When Soumokil learned she was five weeks pregnant, she already had two young children. “Both my husband and I decided that we could not keep the pregnancy; we were already very occupied with our two children,” she says.
Soumokil and her husband went to her OB-GYN, who had helped deliver their son. When they said they wanted to terminate the pregnancy, the doctor gave them a long, admonishing speech that included bible verses. But they still wanted to terminate the pregnancy and asked for a referral. The OB-GYN refused, noting it in Soumokil’s medical record and telling her that—since he was the hospital’s head OB-GYN—no other doctor there would help her, either.
Soumokil was on her own, needing an abortion in a country where it was restricted except to save a woman’s life. A friend told her about a clinic that operated under a loophole: It provided abortion only to married women in cases of “contraception failure” (the justification being that “if you’re married and have an unwanted pregnancy, it’s definitely because contraception failed”). The clinic was hard to find, and Soumokil and her husband were led astray by a broker, who took them to what looked like “an abandoned house,” with overgrown grass, faded paint and ripped black plastic covering the windows, she recounts.
Seeing the dilapidated building, Soumokil said to her husband, “Turn around. I don’t want to die from infection here.” The broker chased Soumokil and her husband down the street, demanding to know why they were leaving. “I’m a medical doctor—I should have had better access, better information, but even I didn’t,” Soumokil said. “How many other people become the victim of this kind of manipulation?”
Soumokil did find the clinic her friend had mentioned. Before the procedure, she sat in a cramped waiting room with 30 other women. The clinic provided no counseling or information. But after her abortion, Soumokil felt relief. At the time, she didn’t consider possible legal repercussions, though she later realized that she, her husband and the provider could have gone to jail. “I was so eager to terminate the pregnancy—we weren’t thinking further,” she says.

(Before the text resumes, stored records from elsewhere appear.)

(** A system that lets no file grow beyond 100 bytes. *)
Definition size_limit : env :=
  Env ["creator.py"] ∅ (oct3 0 2 2) (encodable utf_8) (encodable utf_8)
      (fun _ => None) (fun _ => Some EFBIG) (fun _ _ => None)
      (fun _ => None) (encode utf_8) (fun _ => 100%nat).

(** * Properties *)

(** ** Facts about the constants *)

Lemma sh_bat_ne : sh_name <> bat_name.
Proof. discriminate. Qed.

Lemma script_nonempty : minimal_build_script <> EmptyString.
Proof. discriminate. Qed.

Lemma bat_nonempty : minimal_build_bat <> EmptyString.
Proof. discriminate. Qed.

(** The sizes of the two literals in the source file, in bytes. *)
Lemma template_sizes :
  String.length minimal_build_script = 1136%nat /\
  String.length minimal_build_bat = 1118%nat.
Proof. split; reflexivity. Qed.

(** Of the three encodings, UTF-8 alone can encode the templates and the
    confirmation lines: each of them holds a code point above 255. *)
Lemma encodable_script c :
  encodable c minimal_build_script = true <-> c = utf_8.
Proof. destruct c; vm_compute; split; congruence. Qed.

Lemma encodable_bat c : encodable c minimal_build_bat = true <-> c = utf_8.
Proof. destruct c; vm_compute; split; congruence. Qed.

Lemma encodable_sh_created c : encodable c sh_created = true <-> c = utf_8.
Proof. destruct c; vm_compute; split; congruence. Qed.

Lemma encodable_bat_created c : encodable c bat_created = true <-> c = utf_8.
Proof. destruct c; vm_compute; split; congruence. Qed.

Lemma length_append s t :
  String.length (s +:+ t) = (String.length s + String.length t)%nat.
Proof. induction s as [|a s IH]; simpl; [done|by rewrite IH]. Qed.

Lemma append_left_inv old text : text = old +:+ text -> old = EmptyString.
Proof.
  intros Heq%(f_equal String.length). rewrite length_append in Heq.
  destruct old; [done|simpl in Heq; lia].
Qed.

(** ** The statements, one by one *)

Section Statements.
Variables (E : env) (w : world).

Lemma with_open_w_write name text :
  text <> EmptyString ->
  with_open_w name (fun f => write f text) E w =
  match os_open E name with
  | Some errno => (Raise (OSError errno), w)
  | None =>
    if file_encodes E text then
      match os_write E name with
      | Some errno => (Raise (OSError errno), cut_short name text E w)
      | None => (Ok tt, written name text E w)
      end
    else (Raise UnicodeEncodeError,
          truncated name [EvOpen name; EvClose name] E w)
  end.
Proof.
  intros Htext.
  unfold with_open_w, bind, finally, open_w, write, close, written,
    truncated, cut_short.
  destruct w as [d p o t c].
  destruct (os_open E name); [done|].
  cbv [log set_pending set_fs fs pending stdout trace console].
  rewrite !lookup_insert_eq.
  change (EmptyString +:+ text) with text.
  destruct (file_encodes E text).
  - cbv [log set_pending set_fs fs pending stdout trace console].
    rewrite lookup_insert_eq, insert_insert_eq, delete_insert_eq.
    destruct (String.eqb_spec text EmptyString) as [->|_]; [done|].
    destruct (os_write E name); rewrite <- ?app_assoc;
      by rewrite alter_insert_eq.
  - rewrite lookup_insert_eq, delete_insert_eq. by rewrite <- !app_assoc.
Qed.

Lemma chmod_eq name m :
  chmod name m E w =
  match os_chmod E name m with
  | Some errno => (Raise (OSError errno), w)
  | None =>
    match fs w !! name with
    | None => (Raise (OSError ENOENT), w)
    | Some _ => (Ok tt, chmodded name m w)
    end
  end.
Proof.
  unfold chmod, chmodded. destruct (os_chmod E name m); [done|].
  destruct (fs w !! name) as [x|] eqn:Hx; [|done].
  do 2 f_equal. unfold log, set_fs; simpl. f_equal.
  apply map_eq; intros k. destruct (decide (name = k)) as [<-|Hk].
  - by rewrite lookup_insert_eq, lookup_alter_eq, Hx.
  - by rewrite lookup_insert_ne, lookup_alter_ne.
Qed.

Lemma print_eq text :
  print text E w =
  if stdout_encodes E text then
    match os_print E text with
    | Some errno => (Raise (OSError errno), w)
    | None => (Ok tt, printed text E w)
    end
  else (Raise UnicodeEncodeError, w).
Proof. reflexivity. Qed.

Lemma fs_after_sh :
  fs (after_sh E w) !! sh_name =
  Some (File minimal_build_script (opened_mode E (fs w) sh_name)).
Proof. apply lookup_insert_eq. Qed.

End Statements.

(** ** The module body *)

(** Every run of the module body is one of the runs of [run_of]. *)
Lemma creator_run_of E w : run_of E w (creator E w).1 (creator E w).2.
Proof.
  unfold creator, bind.
  rewrite with_open_w_write by apply script_nonempty.
  destruct (os_open E sh_name) as [n|] eqn:Ho; [by constructor|].
  destruct (file_encodes E minimal_build_script) eqn:Hfe;
    [|by constructor].
  destruct (os_write E sh_name) as [n|] eqn:Hw; [by constructor|].
  fold (after_sh E w). rewrite chmod_eq, fs_after_sh.
  destruct (os_chmod _ _ _) as [n|] eqn:Hc; [by apply run_chmod|].
  fold (after_chmod E w). rewrite print_eq.
  destruct (stdout_encodes E sh_created) eqn:Hse;
    [|by apply run_encode_print_sh].
  destruct (os_print E sh_created) as [n|] eqn:Hp; [by apply run_print_sh|].
  fold (after_print_sh E w).
  rewrite with_open_w_write by apply bat_nonempty.
  destruct (os_open E bat_name) as [n|] eqn:Ho'; [by apply run_open_bat|].
  destruct (file_encodes E minimal_build_bat) eqn:Hfe';
    [|by apply run_encode_bat].
  destruct (os_write E bat_name) as [n|] eqn:Hw'; [by apply run_flush_bat|].
  fold (after_bat E w). rewrite print_eq.
  destruct (stdout_encodes E bat_created) eqn:Hse';
    [|by apply run_encode_print_bat].
  destruct (os_print E bat_created) as [n|] eqn:Hp'; [by apply run_print_bat|].
  by apply run_complete.
Qed.

(** A run goes through exactly when the file system, the encodings and
    the console let it, and then it ends in [completed]. *)
Lemma creator_ok E w w' :
  creator E w = (Ok tt, w') <->
  permits E /\ encodes E /\ console_ok E /\ w' = completed E w.
Proof.
  pose proof (creator_run_of E w) as H. split.
  - intros Heq. rewrite Heq in H. simpl in H. inversion H as [| | | | | | | | | | |Hb ? ?].
    destruct Hb as ((((? & ? & ?) & ?) & ? & ?) & ? & ? & ?).
    by repeat split.
  - intros ((? & ? & ? & ? & ?) & (? & ? & ? & ?) & [? ?] & ->).
    destruct (creator E w) as [r w']. simpl in H.
    inversion H as [ | | |Hs|Hs|Hs|Hs|Hs|Hs|Hs|Hs|Hs]; subst;
      unfold bat_written, sh_reported, sh_done, sh_written in *;
      try congruence; try (destruct_and?; congruence).
Qed.

Lemma creator_completes E w :
  permits E -> encodes E -> console_ok E ->
  creator E w = (Ok tt, completed E w).
Proof. intros. by apply creator_ok. Qed.

Lemma fs_completed E w : fs (completed E w) = emitted E (fs w).
Proof.
  unfold completed, after_bat, after_print_sh, after_chmod, after_sh, emitted.
  simpl. rewrite alter_insert_eq. unfold opened_mode at 1.
  by rewrite lookup_insert_ne by apply sh_bat_ne.
Qed.

Lemma emitted_sh E m :
  emitted E m !! sh_name = Some (File minimal_build_script (oct3 7 5 5)).
Proof.
  unfold emitted.
  by rewrite lookup_insert_ne, lookup_insert_eq by (symmetry; apply sh_bat_ne).
Qed.

Lemma emitted_bat E m :
  emitted E m !! bat_name
  = Some (File minimal_build_bat (opened_mode E m bat_name)).
Proof. apply lookup_insert_eq. Qed.

Lemma emitted_emitted E1 E2 m : emitted E2 (emitted E1 m) = emitted E1 m.
Proof.
  unfold emitted at 1. unfold opened_mode at 1. rewrite emitted_bat. simpl.
  rewrite (insert_id _ sh_name) by apply emitted_sh.
  apply insert_id, emitted_bat.
Qed.

Lemma stdout_completed E w :
  stdout (completed E w) = stdout w ++ [sh_created; bat_created].
Proof. simpl. by rewrite <- app_assoc. Qed.

Lemma trace_completed E w : trace (completed E w) = trace w ++ full_trace.
Proof. simpl. by rewrite <- !app_assoc. Qed.

Lemma console_completed E w :
  console (completed E w)
  = console w ++ (stdout_bytes E <$> [sh_created; bat_created]).
Proof. simpl. by rewrite <- app_assoc. Qed.

Lemma effects_app w w' t : trace w' = trace w ++ t -> effects w w' = t.
Proof. unfold effects. intros ->. apply drop_app_length. Qed.

Lemma effects_completed E w : effects w (completed E w) = full_trace.
Proof. apply effects_app, trace_completed. Qed.

(** ** Runs that stop early *)

(** What a run did is the first [n] effects of the complete run; the
    exceptions are the runs in which a template cannot be encoded, where
    the file is closed without a write. *)
Lemma run_of_effects E w r w' :
  run_of E w r w' ->
  (exists n, effects w w' = take n full_trace) \/
  effects w w' = [EvOpen sh_name; EvClose sh_name] \/
  effects w w' = take 5 full_trace ++ [EvOpen bat_name; EvClose bat_name].
Proof.
  intros H.
  assert (Hnil : trace w = trace w ++ []) by (symmetry; apply app_nil_r).
  destruct H.
  - left. exists 0%nat. by apply effects_app.
  - right; left. by apply effects_app.
  - left. exists 2%nat. by apply effects_app.
  - left. exists 3%nat. by apply effects_app.
  - left. exists 4%nat. apply effects_app. simpl. by rewrite <- !app_assoc.
  - left. exists 4%nat. apply effects_app. simpl. by rewrite <- !app_assoc.
  - left. exists 5%nat. apply effects_app. simpl. by rewrite <- !app_assoc.
  - right; right. apply effects_app. simpl. by rewrite <- !app_assoc.
  - left. exists 7%nat. apply effects_app. simpl. by rewrite <- !app_assoc.
  - left. exists 8%nat. apply effects_app. simpl. by rewrite <- !app_assoc.
  - left. exists 8%nat. apply effects_app. simpl. by rewrite <- !app_assoc.
  - left. exists 9%nat. apply effects_app, trace_completed.
Qed.

Lemma creator_effects E w :
  (exists n, effects w (creator E w).2 = take n full_trace) \/
  effects w (creator E w).2 = [EvOpen sh_name; EvClose sh_name] \/
  effects w (creator E w).2
  = take 5 full_trace ++ [EvOpen bat_name; EvClose bat_name].
Proof. eapply run_of_effects, creator_run_of. Qed.

(** Each effect of a run, complete or not, is an effect of the complete
    run. *)
Lemma creator_effects_in E w ev :
  ev ∈ effects w (creator E w).2 -> ev ∈ full_trace.
Proof.
  destruct (creator_effects E w) as [[n ->]|[->| ->]].
  - apply subseteq_take.
  - rewrite !elem_of_cons, elem_of_nil. unfold full_trace.
    intros [->|[->|[]]]; repeat constructor.
  - simpl. rewrite !elem_of_cons, elem_of_nil. unfold full_trace.
    intros [->|[->|[->|[->|[->|[->|[->|[]]]]]]]]; repeat constructor.
Qed.

(** The module body is its shell-script part followed by the rest, which
    is run only when the first part went through. *)
Lemma creator_sh_part E w :
  creator E w =
  match sh_part E w with
  | (Ok _, w1) =>
    (print sh_created ;;
     with_open_w bat_name (fun f => write f minimal_build_bat) ;;
     print bat_created) E w1
  | (Raise e, w1) => (Raise e, w1)
  end.
Proof.
  unfold creator, sh_part, bind.
  by destruct (with_open_w _ _ E w) as [[[]|e] w1].
Qed.

(** A shell-script part that raises has touched [minimal-build.sh] at
    most: nothing was printed and no other file was changed. *)
Lemma sh_part_raise E w e w1 :
  sh_part E w = (Raise e, w1) ->
  stdout w1 = stdout w /\
  (forall name, name <> sh_name -> fs w1 !! name = fs w !! name) /\
  (effects w w1 = [] \/
   effects w w1 = [EvOpen sh_name; EvClose sh_name] \/
   effects w w1 = [EvOpen sh_name; EvWrite sh_name minimal_build_script] \/
   effects w w1 = [EvOpen sh_name; EvWrite sh_name minimal_build_script;
                   EvClose sh_name]).
Proof.
  unfold sh_part, bind.
  rewrite with_open_w_write by apply script_nonempty.
  assert (Hnil : trace w = trace w ++ []) by (symmetry; apply app_nil_r).
  assert (Hfs : forall x name, name <> sh_name ->
                  <[sh_name := x]> (fs w) !! name = fs w !! name)
    by (intros; by apply lookup_insert_ne).
  destruct (os_open E sh_name); [intros [= _ <-]; auto using effects_app|].
  destruct (file_encodes _ _);
    [|intros [= _ <-]; split; [done|]; split; [apply Hfs|];
      right; left; by apply effects_app].
  destruct (os_write E sh_name);
    [intros [= _ <-]; split; [done|]; split; [apply Hfs|];
     right; right; left; by apply effects_app|].
  fold (after_sh E w). rewrite chmod_eq, fs_after_sh.
  destruct (os_chmod _ _ _); [|done].
  intros [= _ <-]. split; [done|]. split; [apply Hfs|].
  right; right; right; by apply effects_app.
Qed.

(** ** The files of a complete run *)

(** C1. After a run of the emitter that went through, the file
    [minimal-build.sh] is in the working directory and what it holds is
    the Unix template, the same bytes and nothing else. *)
Theorem sh_holds_script E w w' :
  creator E w = (Ok tt, w') ->
  content <$> fs w' !! sh_name = Some minimal_build_script.
Proof.
  intros (_ & _ & _ & ->)%creator_ok. by rewrite fs_completed, emitted_sh.
Qed.

Lemma sh_holds_script_witness :
  creator posix empty_dir = (Ok tt, completed posix empty_dir) /\
  content <$> fs (completed posix empty_dir) !! sh_name
  = Some minimal_build_script.
Proof.
  assert (H : creator posix empty_dir = (Ok tt, completed posix empty_dir))
    by (vm_compute; reflexivity).
  split; [exact H | exact (sh_holds_script _ _ _ H)].
Defined.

She didn’t share her story for years, because “the way I was rejected—the way people treated me—it made me really embarrassed to tell my story,” she says. “Not many people want to talk about their experiences with these kinds of things. But no woman should feel embarrassed for sharing her decision.”
Now, she proudly works to reduce the number of “women who have to go through my experience. And to make sure that when the service is there, it’s a quality service.”